Dozens of people, including firebrand lawmaker Leung Kwok-hung, were arrested in clashes that took place in the vicinity of the luxurious Langham Place Hotel, popular with international visitors.
Colorful umbrellas, symbol of what has been termed the Umbrella Revolution, were hurriedly unfurled as mostly young protesters sought to protect themselves from pepper spray.
The atmosphere at the Mong Kok site, in the heart of the teeming Kowloon peninsula, had been tense for several hours after bailiffs dismantled barricades at a key intersection earlier in the day. The bailiffs were enforcing a civil injunction brought by transport companies objecting to the two-month occupation of the area by protesters, who are demanding free elections for this city of 7.2 million.
Scuffles broke out and arrests were made after police accused protesters of obstructing the court order and instructed the crowd — among them high school students still in school uniform — to disperse.

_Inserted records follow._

Lemma dict_set_fresh (d : list (option (list N) * pyval)) k v :
  k ∉ map fst d -> dict_set d k v = d ++ [(k, v)].
Proof.
  induction d as [|[k0 v0] d IH]; [done|]. simpl.
  rewrite not_elem_of_cons. intros [Hk Hd].
  case_decide; [done|]. by rewrite IH.
Qed.

Lemma dict_of_nodup (l : list (option (list N) * pyval)) :
  NoDup (map fst l) -> dict_of l = l.
Proof.
  unfold dict_of.
  assert (H : forall d, NoDup (map fst (d ++ l)) ->
    fold_left (fun d kv => dict_set d kv.1 kv.2) l d = d ++ l);
    [|intros Hl; by apply (H [])].
  induction l as [|[k v] l IH]; intros d Hnd; simpl.
  - by rewrite app_nil_r.
  - rewrite dict_set_fresh.
    + rewrite IH; rewrite <- app_assoc; done.
    + rewrite map_app in Hnd. simpl in Hnd.
      apply NoDup_app in Hnd as (_ & Hnd & _).
      intros Hk. apply (Hnd k Hk). apply list_elem_of_here.
Qed.

Lemma header_dict_get (fieldnames : list (option (list N))) k :
  k ∈ fieldnames -> dict_get (header_dict fieldnames) k = Some (key_val k).
Proof.
  unfold header_dict, dict_of.
  assert (H : forall (l : list (option (list N))) d,
    (forall k', k' ∈ map fst d -> dict_get d k' = Some (key_val k')) ->
    forall k', k' ∈ map fst d \/ k' ∈ l ->
    dict_get (fold_left (fun d kv => dict_set d kv.1 kv.2)
                        (zip l (map key_val l)) d) k' = Some (key_val k')).
  { induction l as [|k0 l IH]; intros d Hd k' Hk'; simpl.
    - destruct Hk' as [?|Hk']; [auto|by apply elem_of_nil in Hk'].
    - apply IH.
      + intros k1 Hk1. rewrite dict_set_get. case_decide; [by subst|].
        apply Hd. apply dict_set_keys in Hk1. pure_solver.
      + rewrite dict_set_keys. rewrite elem_of_cons in Hk'. pure_solver. }
  intros Hk. apply H; [|by right]. intros k' Hk'. by apply elem_of_nil in Hk'.
Qed.

Lemma header_dict_keys (fieldnames : list (option (list N))) k :
  k ∈ map fst (header_dict fieldnames) -> k ∈ fieldnames.
Proof.
  unfold header_dict, dict_of.
  assert (H : forall (l : list (option (list N))) d,
    k ∈ map fst (fold_left (fun d kv => dict_set d kv.1 kv.2)
                           (zip l (map key_val l)) d) ->
    k ∈ map fst d \/ k ∈ l).
  { induction l as [|k0 l IH]; intros d; simpl; [by left|].
    intros Hk. apply IH in Hk. rewrite dict_set_keys, elem_of_cons in *.
    pure_solver. }
  intros Hk. apply H in Hk as [Hk|Hk]; [by apply elem_of_nil in Hk|done].
Qed.

Lemma list_difference_nil (ks fieldnames : list (option (list N))) :
  (forall k, k ∈ ks -> k ∈ fieldnames) -> list_difference ks fieldnames = [].
Proof.
  intros Hsub. destruct (list_difference ks fieldnames) as [|k l] eqn:Hd;
    [done|].
  assert (Hk : k ∈ list_difference ks fieldnames)
    by (rewrite Hd; apply list_elem_of_here).
  apply list_elem_of_difference in Hk as [Hk Hn]. by apply Hsub in Hk.
Qed.

Lemma list_difference_cons (ks fieldnames : list (option (list N))) k :
  k ∈ ks -> k ∉ fieldnames -> list_difference ks fieldnames <> [].
Proof.
  intros Hk Hn Hd.
  assert (Hin : k ∈ list_difference ks fieldnames)
    by by apply list_elem_of_difference.
  rewrite Hd in Hin. by apply elem_of_nil in Hin.
Qed.

Lemma dict_to_list_ok (fieldnames : list (option (list N))) d :
  (forall k, k ∈ map fst d -> k ∈ fieldnames) ->
  dict_to_list fieldnames (PyDict d) = Ok (row_cells fieldnames d).
Proof.
  intros Hsub. unfold dict_to_list. simpl.
  by rewrite list_difference_nil.
Qed.

Lemma dict_to_list_extra (fieldnames : list (option (list N))) d k :
  k ∈ map fst d -> k ∉ fieldnames ->
  dict_to_list fieldnames (PyDict d) = Raise ValueError.
Proof.
  intros Hk Hn. unfold dict_to_list. simpl.
  pose proof (list_difference_cons _ _ _ Hk Hn).
  by destruct (list_difference _ _).
Qed.

Lemma dict_to_list_header (fieldnames : list (option (list N))) :
  dict_to_list fieldnames (PyDict (header_dict fieldnames))
  = Ok (map key_val fieldnames).
Proof.
  rewrite dict_to_list_ok by apply header_dict_keys.
  f_equal. unfold row_cells. apply map_ext_in. intros k Hk.
  rewrite header_dict_get; [done|]. by apply list_elem_of_In.
Qed.

(** *** Writing through the file *)

Lemma set_files_id (w : world) : set_files w (w_files w) = w.
Proof. by destruct w. Qed.

Lemma M_bind_run {A B} (m : M A) (k : A -> M B) (w : world) :
  (m ≫= k) w = match m w with
               | (Ok a, w') => k a w'
               | (Raise e, w') => (Raise e, w')
               end.
Proof. reflexivity. Qed.

Lemma for_each_cons {A} (x : A) (xs : list A) (body : A -> M unit) w :
  for_each (x :: xs) body w
  = match body x w with
    | (Ok _, w') => for_each xs body w'
    | (Raise e, w') => (Raise e, w')
    end.
Proof. reflexivity. Qed.

Lemma DictWriter_writerow_run (f : list N) fieldnames row (w : world) c :
  w_files w !! f = Some c ->
  DictWriter_writerow f fieldnames row w
  = match dict_to_list fieldnames row with
    | Raise e => (Raise e, w)
    | Ok cells =>
        if forallb utf8_encodable (csv_writerow cells)
        then (Ok tt, set_files w (<[f := c ++ csv_writerow cells]> (w_files w)))
        else (Raise UnicodeEncodeError, w)
    end.
Proof.
  intros Hc. unfold DictWriter_writerow. rewrite M_bind_run. unfold lift.
  destruct (dict_to_list fieldnames row) as [cells|e]; [|done].
  unfold f_write. by rewrite Hc.
Qed.

Lemma for_each_written (fieldnames : list (option (list N))) (f : list N)
      (rows : list pyval) : forall (w : world) (c : list N),
  w_files w !! f = Some c ->
  for_each rows (DictWriter_writerow f fieldnames) w
  = (outcome (snd (rows_written fieldnames rows)),
     set_files w (<[f := c ++ fst (rows_written fieldnames rows)]> (w_files w))).
Proof.
  induction rows as [|row rows IH]; intros w c Hc.
  - simpl. by rewrite app_nil_r, insert_id, set_files_id.
  - assert (Hsame : set_files w (<[f := c ++ []]> (w_files w)) = w)
      by by rewrite app_nil_r, insert_id, set_files_id.
    rewrite for_each_cons, (DictWriter_writerow_run _ _ _ _ c) by done.
    simpl rows_written.
    destruct (dict_to_list fieldnames row) as [cells|e]; simpl;
      [|by rewrite Hsame].
    destruct (forallb utf8_encodable (csv_writerow cells)); simpl;
      [|by rewrite Hsame].
    erewrite IH by (simpl; apply lookup_insert_eq).
    simpl. by rewrite insert_insert_eq, app_assoc.
Qed.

Police in riot gear then spent hours attempting to contain running groups of protesters, who attempted to erect fresh barricades in the densely populated narrow streets leading off Nathan Road, Kowloon’s main north-south thoroughfare. Pepper-spray cannon, mounted on mobile towers, were deployed and used liberally on the crowd.
After a tense standoff on Shantung Street, officers then charged, scattering demonstrators and arresting some who were unable to escape.
Just one block away, hundreds of tents where protesters have been sleeping for weeks remained untouched. A clearance action is expected Wednesday and is almost certain to lead to further clashes. For now, however, the mood on the streets is defiant.
“Police can’t take this all back,” 31-year-old protester Ryan Cheung told TIME. “They don’t have the right and they know they don’t have the right. They say it’s the law but that’s just an excuse.” Cheung said he would remain on the streets “as long as it goes on.”
Besides the Mong Kok site, protesters also occupy a significant portion of the downtown Admiralty district — the city’s largest protest area — with their tents pitched beneath the looming headquarters of the People’s Liberation Army and Central Government Offices. A small site in the Causeway Bay shopping district, popular with tourists, is also occupied.